Aber der Reihe nach, nachdem wir am vergangenen Mittwoch nach nur 10 Stunden Fahrt ins winterlich kalte und doch weitgehend schneefreie Pittsburgh kamen, war ich zunächst überrascht wie wenig hässlich die ehemalige Stahl- und Schwerindustriestadt doch eigentlich ist. Mit Vorstellungen einer rauchig-schwefligen Rust-Belt Stadt gepaart mit Bildern einer 19. Jh. Industrialisierungs- und Fabrikenlanschaft im Kopf war mein Erstaunen entsprechend groß, als die malerische Skyline der nun fast völlig schwerindustrielosen Stadt von 3 Flüssen eingebettet friedlich vor uns lag. Die einzigen Spuren der Industrialisierung sind die Museen und ein paar vereinzelte Koks- und Stahlwerke in den Außenbezirken.
Ähnlich phantastisch wie meine Vorstellungen von der Stadt, waren wohl auch die Erwartungen von Jennifers Familie. Ihr Großvater, ein 82 Jähriger Hühne und Weltkriegsveteran hatte schon telefonisch seine Begeisterung über den neuen Freund anklingen lassen:
Beispiel I
...
Mr Sloan: "Wo kommt er denn her?"
Jennifer: "Deutschland"
Mr Sloan: "Ooooohhhhhh"
...

Beispiel II
...
Mr Sloan: "Wer von euch fährt denn"
Jennifer: "Kuli und ich wechseln uns ab"
Mr Sloan: "Ich dachte die Deutschen fahren nur Panzer"

Trotz dieser wohl nicht böse gemeinten Scherze Jennifer gegenüber schien ihr Großvater aber ganz angenehm zu sein, lud uns nach unserer Ankunft auch prompt zum Essen ein. Während unseres Gespräches ergab sich die Gelegenheit ein, zwei bestehende Vorstellungen zu korrigieren: Dresden ist tatsächlich wieder aufgebaut worden, in den letzten 60 Jahren und auch Berlin konnten wir im Sommer besuchen. Die Bemerkung über dem Berlin Besuch rief immerhin ein (komisch aufgesetzes) Erstaunen hervor, schließlich hatte man doch "die Hölle aus der Stadt herausgebombt."
Neben dem zu Scherzen aufgelegten Großvater mit seiner riesigen V8 Benzinschleuder, der den ganzen Tag und die halbe Nacht an seiner Boostanlegestelle nebst Restaurant arbeitet und weilt, wurden mir zahlreiche Cousinen, Cousins, Tanten und Onkel, Freunde und Bekannte vorgestellt, deren Namen ich auch nur zur Häflte wieder vergessen habe.

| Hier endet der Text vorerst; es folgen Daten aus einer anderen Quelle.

(* ===== verification/InterruptInit.v ===== *)
(** * InterruptInit: the interrupt table and the interrupt controllers
      (system/x86_64/src/interrupt/interrupt.c, system/x86_64/src/pic/pic.c,
      system/x86_64/include/sys/idt/idt64.h)

    The table has 256 entries; [address] is where an assembly entry lies.  The
    pair of 8259 controllers is the class [PicPair]: how they take their
    initialisation words and their masks is documented behaviour of the
    hardware.  The APIC is never used ([if (false && ...)]), and the memory
    [lidt] points the processor to is the table. *)
From S2P Require Import Prelude DiscPio.

(** ** Entries *)

Record idt64_entry_t := IdtEntry {
  offset_lower : Z; selector : Z; ist : Z; gate_type : Z; dpl : Z; p : Z; offset_upper : Z
}.
Definition GDT_KERNEL_CODE : Z := 0x10.
Definition DEFINE_IDT64_ENTRY_INTERRUPT (sel a : Z) : idt64_entry_t := IdtEntry (Z.land a 0xFFFF) sel 1 0xE 0 1 (Z.shiftr a 16).
Definition DEFINE_IDT64_ENTRY_USER_INTERRUPT (sel a : Z) : idt64_entry_t := IdtEntry (Z.land a 0xFFFF) sel 1 0xE 3 1 (Z.shiftr a 16).

(** The assembly entries. *)
Inductive interrupt_entry_t :=
  | null_handler_entry | div0_handler_entry | nmi_handler_entry | bp_int3_handler_entry | ovf_handler_entry | bound_range_handler_entry
  | invalid_opcode_handler_entry | device_not_avail_handler_entry | double_fault_handler_entry | coproc_segment_overrun_handler_entry
  | invalid_tss_handler_entry | segment_not_present_handler_entry | stack_segment_fault_handler_entry | general_protection_fault_handler_entry
  | page_fault_handler_entry | x87_fpu_handler_entry | alignment_check_handler_entry | machine_check_handler_entry | simd_fpu_error_handler_entry
  | syscall_handler_entry | null_pic1_handler_entry | null_pic2_handler_entry
  | pic1_timer_handler_entry | pic1_keyboard_handler_entry | pic1_com2_handler_entry | pic1_com1_handler_entry | pic2_mouse_handler_entry.

(** Positions in [idt64_t]. *)
Definition idt_mapped_irqs : nat := 21 + 11.
Definition idt_system_interrupt : nat := idt_mapped_irqs + 16.

(** ** The controllers *)

Definition PORT_PIC1_COMMAND : Z := 0x20.
Definition PORT_PIC1_DATA : Z := 0x21.
Definition PORT_PIC2_COMMAND : Z := 0xA0.
Definition PORT_PIC2_DATA : Z := 0xA1.
Definition MAPPED_IRQ_TIMER : Z := 0.
Definition MAPPED_IRQ_KEYBOARD : Z := 1.
Definition MAPPED_IRQ_CASCADE : Z := 2.
Definition MAPPED_IRQ_COM2 : Z := 3.
Definition MAPPED_IRQ_COM1 : Z := 4.
Definition MAPPED_IRQ_MOUSE : Z := 12.
Definition ICW1_ICW4 : Z := 0x01.
Definition ICW1_INIT : Z := 0x10.
Definition ICW4_8086 : Z := 0x01.

Section pic.
Context {P : Type} `{HP : PortIO P}.

Definition io_wait : M P unit := outb 0x80 0.

Definition interrupt_pic_remap (master_offset slave_offset : Z) : M P unit :=
  let! master_mask := inb PORT_PIC1_DATA in
  let! slave_mask := inb PORT_PIC2_DATA in
  do! outb PORT_PIC1_COMMAND (Z.lor ICW1_INIT ICW1_ICW4);
  do! io_wait;
  do! outb PORT_PIC2_COMMAND (Z.lor ICW1_INIT ICW1_ICW4);
  do! io_wait;
  do! outb PORT_PIC1_DATA master_offset;
  do! io_wait;
  do! outb PORT_PIC2_DATA slave_offset;
  do! io_wait;
  do! outb PORT_PIC1_DATA 4;
  do! io_wait;
  do! outb PORT_PIC2_DATA 2;
  do! io_wait;
  do! outb PORT_PIC1_DATA ICW4_8086;
  do! io_wait;
  do! outb PORT_PIC2_DATA ICW4_8086;
  do! io_wait;
  do! outb PORT_PIC1_DATA master_mask;
  outb PORT_PIC2_DATA slave_mask.

Definition interrupt_pic_mask_all : M P unit := do! outb PORT_PIC1_DATA 0xFF; outb PORT_PIC2_DATA 0xFF.
Definition pic_port (irq_line : Z) : Z := if irq_line <? 8 then PORT_PIC1_DATA else PORT_PIC2_DATA.
Definition pic_line (irq_line : Z) : Z := if irq_line <? 8 then irq_line else u8 (irq_line - 8).
Definition interrupt_pic_set_mask (irq_line : Z) : M P unit :=
  let! m := inb (pic_port irq_line) in
  outb (pic_port irq_line) (u8 (Z.lor m (Z.shiftl 1 (pic_line irq_line)))).
Definition interrupt_pic_clear_mask (irq_line : Z) : M P unit :=
  let! m := inb (pic_port irq_line) in
  outb (pic_port irq_line) (u8 (Z.land m (Z.lnot (Z.shiftl 1 (pic_line irq_line))))).

(** ** Initialisation *)

Variable address : interrupt_entry_t -> Z.
Record board := Board { idt : list idt64_entry_t; ports : P }.
Definition on_pics {A} (m : M P A) : M board A := zoom ports (fun w s => Board (idt s) w) m.
Definition set_entry (i : nat) (e : idt64_entry_t) : M board unit := modify (fun s => Board (<[i := e]> (idt s)) (ports s)).
Definition kernel_entry (e : interrupt_entry_t) : idt64_entry_t := DEFINE_IDT64_ENTRY_INTERRUPT GDT_KERNEL_CODE (address e).
Definition set_irq (irq : Z) (e : interrupt_entry_t) : M board unit := set_entry (idt_mapped_irqs + Z.to_nat irq) (kernel_entry e).

Definition interrupt_pic_init : M board unit :=
  do! on_pics (interrupt_pic_remap 0x20 0x28);
  do! set_irq MAPPED_IRQ_TIMER pic1_timer_handler_entry;
  do! set_irq MAPPED_IRQ_KEYBOARD pic1_keyboard_handler_entry;
  do! set_irq MAPPED_IRQ_COM2 pic1_com2_handler_entry;
  do! set_irq MAPPED_IRQ_COM1 pic1_com1_handler_entry;
  do! set_irq MAPPED_IRQ_MOUSE pic2_mouse_handler_entry;
  do! on_pics (interrupt_pic_clear_mask MAPPED_IRQ_TIMER);
  do! on_pics (interrupt_pic_clear_mask MAPPED_IRQ_KEYBOARD);
  do! on_pics (interrupt_pic_clear_mask MAPPED_IRQ_COM2);
  do! on_pics (interrupt_pic_clear_mask MAPPED_IRQ_COM1);
  do! on_pics (interrupt_pic_clear_mask MAPPED_IRQ_CASCADE);
  do! on_pics (interrupt_pic_clear_mask MAPPED_IRQ_MOUSE);
  do! on_pics (outb PORT_PIC1_COMMAND 0x20);
  on_pics (outb PORT_PIC2_COMMAND 0x20).

(** The named entries of [idt64_t], in its order. *)
Definition exception_entries : list (nat * interrupt_entry_t) :=
  [(0%nat, div0_handler_entry); (2%nat, nmi_handler_entry); (3%nat, bp_int3_handler_entry); (4%nat, ovf_handler_entry); (5%nat, bound_range_handler_entry);
   (6%nat, invalid_opcode_handler_entry); (7%nat, device_not_avail_handler_entry); (8%nat, double_fault_handler_entry); (9%nat, coproc_segment_overrun_handler_entry);
   (10%nat, invalid_tss_handler_entry); (11%nat, segment_not_present_handler_entry); (12%nat, stack_segment_fault_handler_entry);
   (13%nat, general_protection_fault_handler_entry); (14%nat, page_fault_handler_entry); (16%nat, x87_fpu_handler_entry); (17%nat, alignment_check_handler_entry);
   (18%nat, machine_check_handler_entry); (19%nat, simd_fpu_error_handler_entry)].
Definition interrupt_init : M board unit :=
  do! for_each exception_entries (fun x => set_entry x.1 (kernel_entry x.2));
  do! set_entry 1 (kernel_entry null_handler_entry);
  do! set_entry 15 (kernel_entry null_handler_entry);
  do! set_entry 20 (kernel_entry null_handler_entry);
  do! for_each (seq 0 8) (fun i => set_entry (idt_mapped_irqs + i) (kernel_entry null_pic1_handler_entry));
  do! for_each (seq 8 8) (fun i => set_entry (idt_mapped_irqs + i) (kernel_entry null_pic2_handler_entry));
  do! set_entry idt_system_interrupt (DEFINE_IDT64_ENTRY_USER_INTERRUPT GDT_KERNEL_CODE (address syscall_handler_entry));
  do! on_pics interrupt_pic_mask_all;
  interrupt_pic_init.
End pic.

(** ** The hardware *)

(** A controller: its mask, the vector of its first line, how it is wired to
    the other one, and the initialisation word it expects (0: none). *)
Record pic_t := Pic { imr : Z; vector_base : Z; wired : Z; expects : Z; needs_icw4 : bool }.
Definition pic_command (v : Z) (c : pic_t) : pic_t :=
  if Z.testbit v 4 then Pic 0 (vector_base c) (wired c) 2 (Z.testbit v 0) else c.
Definition pic_data (v : Z) (c : pic_t) : pic_t :=
  match expects c with
  | 2 => Pic (imr c) (Z.land v 0xF8) (wired c) 3 (needs_icw4 c)
  | 3 => Pic (imr c) (vector_base c) v (if needs_icw4 c then 4 else 0) (needs_icw4 c)
  | 4 => Pic (imr c) (vector_base c) (wired c) 0 (needs_icw4 c)
  | _ => Pic v (vector_base c) (wired c) 0 (needs_icw4 c)
  end.

(** The pair, master first, behind its ports. *)
Abbreviation pair := (pic_t * pic_t)%type.
Definition pair_inb (a : Z) : M pair Z := fun w =>
  if a =? PORT_PIC1_DATA then if expects w.1 =? 0 then Done (imr w.1, w) else Stop Undefined
  else if a =? PORT_PIC2_DATA then if expects w.2 =? 0 then Done (imr w.2, w) else Stop Undefined
  else Stop Undefined.
Definition pair_outb (a v : Z) : M pair unit := fun w =>
  if a =? PORT_PIC1_COMMAND then Done (tt, (pic_command v w.1, w.2))
  else if a =? PORT_PIC1_DATA then Done (tt, (pic_data v w.1, w.2))
  else if a =? PORT_PIC2_COMMAND then Done (tt, (w.1, pic_command v w.2))
  else if a =? PORT_PIC2_DATA then Done (tt, (w.1, pic_data v w.2))
  else if a =? 0x80 then Done (tt, w) else Stop Undefined.
Definition pair_ports : PortIO pair :=
  {| inb := pair_inb; outb := pair_outb; inw _ := stop_with Undefined; outw _ _ := stop_with Undefined |}.

(** Whatever the port instructions do besides, they do to the controllers what
    is documented of them. *)
Class PicPair (P : Type) `{!PortIO P} := {
  pics : P -> pair;
  pic_in a w m x : pair_inb a (pics w) = Done (m, x) -> exists w', inb a w = Done (m, w') /\ pics w' = x;
  pic_out a v w x : pair_outb a v (pics w) = Done (tt, x) -> exists w', outb a v w = Done (tt, w') /\ pics w' = x
}.

(** ** The pair decides *)

Section follows.
Context {S T : Type} (view : S -> T).
(** What [n] does to the view, [m] does to the state. *)
Definition follows {A} (m : M S A) (n : M T A) : Prop := forall s a t, n (view s) = Done (a, t) -> exists s', m s = Done (a, s') /\ view s' = t.
Lemma follows_ret {A} (a : A) : follows (ret a) (ret a).
Proof. intros s b t [= <- <-]. by exists s. Qed.
Lemma follows_bind {A B} (m : M S A) n (k : A -> M S B) l : follows m n -> (forall a, follows (k a) (l a)) -> follows (bind m k) (bind n l).
Proof.
  intros Hm Hk s b t (a & t1 & H1 & H2)%bind_done_inv. destruct (Hm s a t1 H1) as (s1 & E1 & <-). destruct (Hk a s1 b t H2) as (s' & E2 & <-).
  exists s'. split; [|done]. by rewrite (bind_done _ _ _ _ _ E1).
Qed.
Lemma follows_for_each {X} (l : list X) (f : X -> M S unit) g : (forall x, follows (f x) (g x)) -> follows (for_each l f) (for_each l g).
Proof. intros H. induction l as [|x l IH]; [apply follows_ret|]. cbn [for_each]. by apply follows_bind. Qed.
End follows.

Create HintDb follows.
#[local] Hint Resolve follows_ret follows_for_each : follows.

Section hardware.
Context {P : Type} `{HP : PortIO P} `{HC : !PicPair P}.
Variable address : interrupt_entry_t -> Z.

Definition seen (s : @board P) : @board pair := Board (idt s) (pics (ports s)).

Lemma follows_inb a : follows pics (inb a : M P Z) (@inb _ pair_ports a).
Proof. intros w m x. apply pic_in. Qed.
Lemma follows_outb a v : follows pics (outb a v : M P unit) (@outb _ pair_ports a v).
Proof. intros w [] x. apply pic_out. Qed.
Lemma follows_set i e : follows seen (set_entry i e) (set_entry i e).
Proof. intros s [] t [= <-]. by eexists. Qed.
Lemma follows_pics {A} (m : M P A) n : follows pics m n -> follows seen (on_pics m) (on_pics n).
Proof.
  intros H s a t. unfold on_pics, zoom. cbn [ports seen]. destruct (n (pics (ports s))) as [[b x]|] eqn:E; [|done]. intros [= -> <-].
  destruct (H _ _ _ E) as (w' & E' & <-). rewrite E'. by eexists.
Qed.
#[local] Hint Resolve follows_inb follows_outb follows_set follows_pics : follows.
#[local] Ltac follow := repeat first [apply follows_bind; [|intros]|progress auto with follows].

Lemma follows_init : follows seen (interrupt_init address) (@interrupt_init _ pair_ports address).
Proof.
  unfold interrupt_init, interrupt_pic_init, set_irq. follow.
  all: apply follows_pics; unfold interrupt_pic_mask_all, interrupt_pic_remap, interrupt_pic_clear_mask, io_wait; follow.
Qed.

(** ** What comes out of it *)

(** Where an entry leads. *)
Definition entry_target (e : idt64_entry_t) : Z := Z.lor (Z.shiftl (offset_upper e) 16) (offset_lower e).
Lemma kernel_entry_target e : 0 <= address e -> entry_target (kernel_entry address e) = address e.
Proof.
  intros H. unfold entry_target, kernel_entry, DEFINE_IDT64_ENTRY_INTERRUPT. cbn [offset_upper offset_lower].
  apply Z.bits_inj'. intros n Hn. rewrite Z.lor_spec, Z.land_spec. destruct (Z.lt_ge_cases n 16) as [Hl|Hg].
  - rewrite Z.shiftl_spec_low by lia. change 0xFFFF with (Z.ones 16). rewrite Z.ones_spec_low by lia. by rewrite andb_true_r.
  - rewrite Z.shiftl_spec_high, Z.shiftr_spec by lia. change 0xFFFF with (Z.ones 16). rewrite Z.ones_spec_high by lia. rewrite andb_false_r, orb_false_r. f_equal. lia.
Qed.

(** A line gets through to the processor when it is not masked; a line of the
    second controller also needs the line that cascades. *)
Definition reaches (c : pair) (irq : Z) : bool :=
  if irq <? 8 then negb (Z.testbit (imr c.1) irq)
  else negb (Z.testbit (imr c.2) (irq - 8)) && Z.testbit (wired c.1) 2 && (wired c.2 =? 2) && negb (Z.testbit (imr c.1) 2).
Definition vector (c : pair) (irq : Z) : Z := if irq <? 8 then vector_base c.1 + irq else vector_base c.2 + (irq - 8).
Definition line_entry (irq : Z) : interrupt_entry_t :=
  match irq with
  | 0 => pic1_timer_handler_entry | 1 => pic1_keyboard_handler_entry | 3 => pic1_com2_handler_entry | 4 => pic1_com1_handler_entry | 12 => pic2_mouse_handler_entry
  | _ => if irq <? 8 then null_pic1_handler_entry else null_pic2_handler_entry
  end.
Definition DEFINE_IDT64_ENTRY_NULL : idt64_entry_t := IdtEntry 0 0 0 0 0 0 0.

Definition initialised : pair := (Pic 0xE0 0x20 4 0 true, Pic 0xEF 0x28 2 0 true).
Lemma pair_init (c : pair) : expects c.1 = 0 -> expects c.2 = 0 ->
  exists l, @interrupt_init _ pair_ports address (Board (replicate 256 DEFINE_IDT64_ENTRY_NULL) c) = Done (tt, Board l initialised) /\
    (forall irq, 0 <= irq < 16 -> l !! Z.to_nat (0x20 + irq) = Some (kernel_entry address (line_entry irq))) /\
    l !! 0x30%nat = Some (DEFINE_IDT64_ENTRY_USER_INTERRUPT GDT_KERNEL_CODE (address syscall_handler_entry)) /\
    (forall x, x ∈ exception_entries -> l !! x.1 = Some (kernel_entry address x.2)) /\
    (forall v e, l !! v = Some e -> v <> 0x30%nat -> dpl e = 0).
Proof.
  destruct c as [[m1 b1 r1 e1 n1] [m2 b2 r2 e2 n2]]. cbn [fst snd expects]. intros -> ->.
  assert (forall e, dpl (kernel_entry address e) = 0) as Hk by done. unfold interrupt_init, interrupt_pic_init, set_irq. revert Hk.
  generalize (kernel_entry address) as k, (DEFINE_IDT64_ENTRY_USER_INTERRUPT GDT_KERNEL_CODE (address syscall_handler_entry)) as u. intros k u Hk.
  eexists. split; [vm_compute; reflexivity|]. split; [|split; [reflexivity|split]].
  - intros irq Hirq. assert (irq = 0 \/ irq = 1 \/ irq = 2 \/ irq = 3 \/ irq = 4 \/ irq = 5 \/ irq = 6 \/ irq = 7 \/ irq = 8 \/ irq = 9 \/ irq = 10 \/ irq = 11 \/ irq = 12 \/ irq = 13 \/ irq = 14 \/ irq = 15) as Hc by lia.
    repeat destruct Hc as [->|Hc]; [reflexivity..|]. subst irq. reflexivity.
  - intros x Hx. repeat (apply elem_of_cons in Hx as [->|Hx]; [reflexivity|]). by apply elem_of_nil in Hx.
  - intros v e. do 48 (destruct v as [|v]; [by intros [= <-]|]). destruct v as [|v]; [done|]. intros H _. cbn [lookup list_lookup] in H.
    match type of H with ?l !! _ = _ => change l with (replicate 207 DEFINE_IDT64_ENTRY_NULL) in H end. by apply lookup_replicate in H as [-> _].
Qed.

End hardware.

(** ** An instance, and a run *)

Definition pair_controllers : @PicPair pair pair_ports.
Proof. refine (@Build_PicPair pair pair_ports (fun w => w) _ _); intros; by eexists. Defined.

Definition demo_address (e : interrupt_entry_t) : Z := match e with syscall_handler_entry => 0xFFFF800012345678 | pic1_timer_handler_entry => 0x201000 | _ => 0x200000 end.
(** The controllers as the firmware may leave them, with the vectors of the
    lines on those of the exceptions. *)
Definition demo_board : @board pair := Board (replicate 256 DEFINE_IDT64_ENTRY_NULL) (Pic 0xB8 8 4 0 true, Pic 0x8E 0x70 2 0 true).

Am Donnerstag erwarteten uns daher auch Zwei Thanksgiving Dinner und entsprechende Essorgien. Eine Liste der gegessenen Speisen erspare ich mir aus Platzgründen, Truthahn und Süßkartoffeln waren aber natürlich dabei. Zuvor gab es eine kleine Rundfahrt durch die am Feiertag fast ausgestorbene Stadt, einen Besuch des gelben Herzens der Stadt, dem Heinz Stadium, der Heimat der (von mir verhassten) Steelers.

Nach einem ruhigen, jedoch erneut essensreichen Freitag blieb Samstag noch genug Zeit für einen spontanen Ausflug, der jedoch seinen eignen Blogeintrag erhalten wid (Link folgt).
Sonntag dann, die schon erwähnte Heimfahrt, einem fatalen Fehler. Nach einem ausgedehnten Frühstück bei Jennifers Tante kamen wir erst gegen gegen 10am aus Pittsburh weg und wurden dann in der am Sonntag nach Thanksgiving üblichen Blechlawine von nach-hause rollenden Trucks und Familienkutschen. Und dann der Regen, 14h ohne unterbrechung, mindestens 9h davon in absoluter Dunkelheit, Stau, Schrittempo, Unfälle, tote Waschbären auf der Straße und alles was einem so richtig den Tag vermiest. Im Autoradio zertrümmern die Steelers soeben live die Patriots, Jennifer lacht und Bill ruft aller 10 minuten an um zu hören wie es mir geht. Nicht nur ist das Spiel verloren, sondern auch die Wette und damit ein weiteres Bier. 3h später ist das Gemetzel in Foxboroughs Gillette Stadium noch immer nicht vorbei, und der Pittsburgh Sportsender treibt mich in den Wahnsinn. Das Radio scannt, aber ausser Country und dem Bibelsender gibt es fast keinen Empfang im Hinterland Pennsyvanias. Dann die Trucks, rollende Stahlkolosse, gesteuert von Redneck Republicanern. Am Rasthof verkauft man an die 50 Sorten Beef Jerkey, Campingausrüstung und die Bibel. Daneben die Autobiographie von Chuck Norris. Gürtel mit dem amerikanischen Adler drauf, Messer, Flaggen, die ganze Palette. Zurück im Auto läuft Polka, immerhin hat die zweite Immigrantenwelle eine große Anzahl von osteuropäischen Einwanderern nach Pennsilvania gespült, samt ihrer Musik. Der Mann im Radio warnt vor den Straßenverhältnissen, "aufgepasst Tschechei" es ist glatt. Nur noch ein Tag und die Buck-Season beginnt und die Verrückten können wieder den ganzen Wald kahlschießen.
Was man doch auf der Straße so über ein Land erfährt. Es leben die Roadtrips!

Pittsburgh, hier beginnt der lange Lauf des OhioSkyline vom Fuße des Ohio

Das Geld der Großunternehmer wurde auf dem Rücken der scherwarbeitenden Stahlarbeiter gemacht, nach der Ausbeutung dann die Ehrenrettung. Die meistend er gut ausgestatteten Stadtbibliotheken wurden aus Privatvermögen finanziert, die Public Library in Pittsburgh ist eine von 2,500 Bibliotheken die der Großverdiener Carnegie hat finanzieren lassen.
Koks Fabrik ausserhalb Pittsburgh, ist diese Art der Energieerzeugung der Grund oder Teilursache der vielen Krebserkrankungen in der Stadt?

Ketchupimperium finanziert Profisport

Peace,
K

1 comment:

Anonymous said...

Da solltest du dem Großvater wohl Beweisfotos schicken, sonst glaubt der bis an sein Lebensende wir wohnen in Trümmern. Vielleicht helfen ja auch Jennifers Sommerbilder.In welchem Teil der USA warst du eigentlich noch nicht?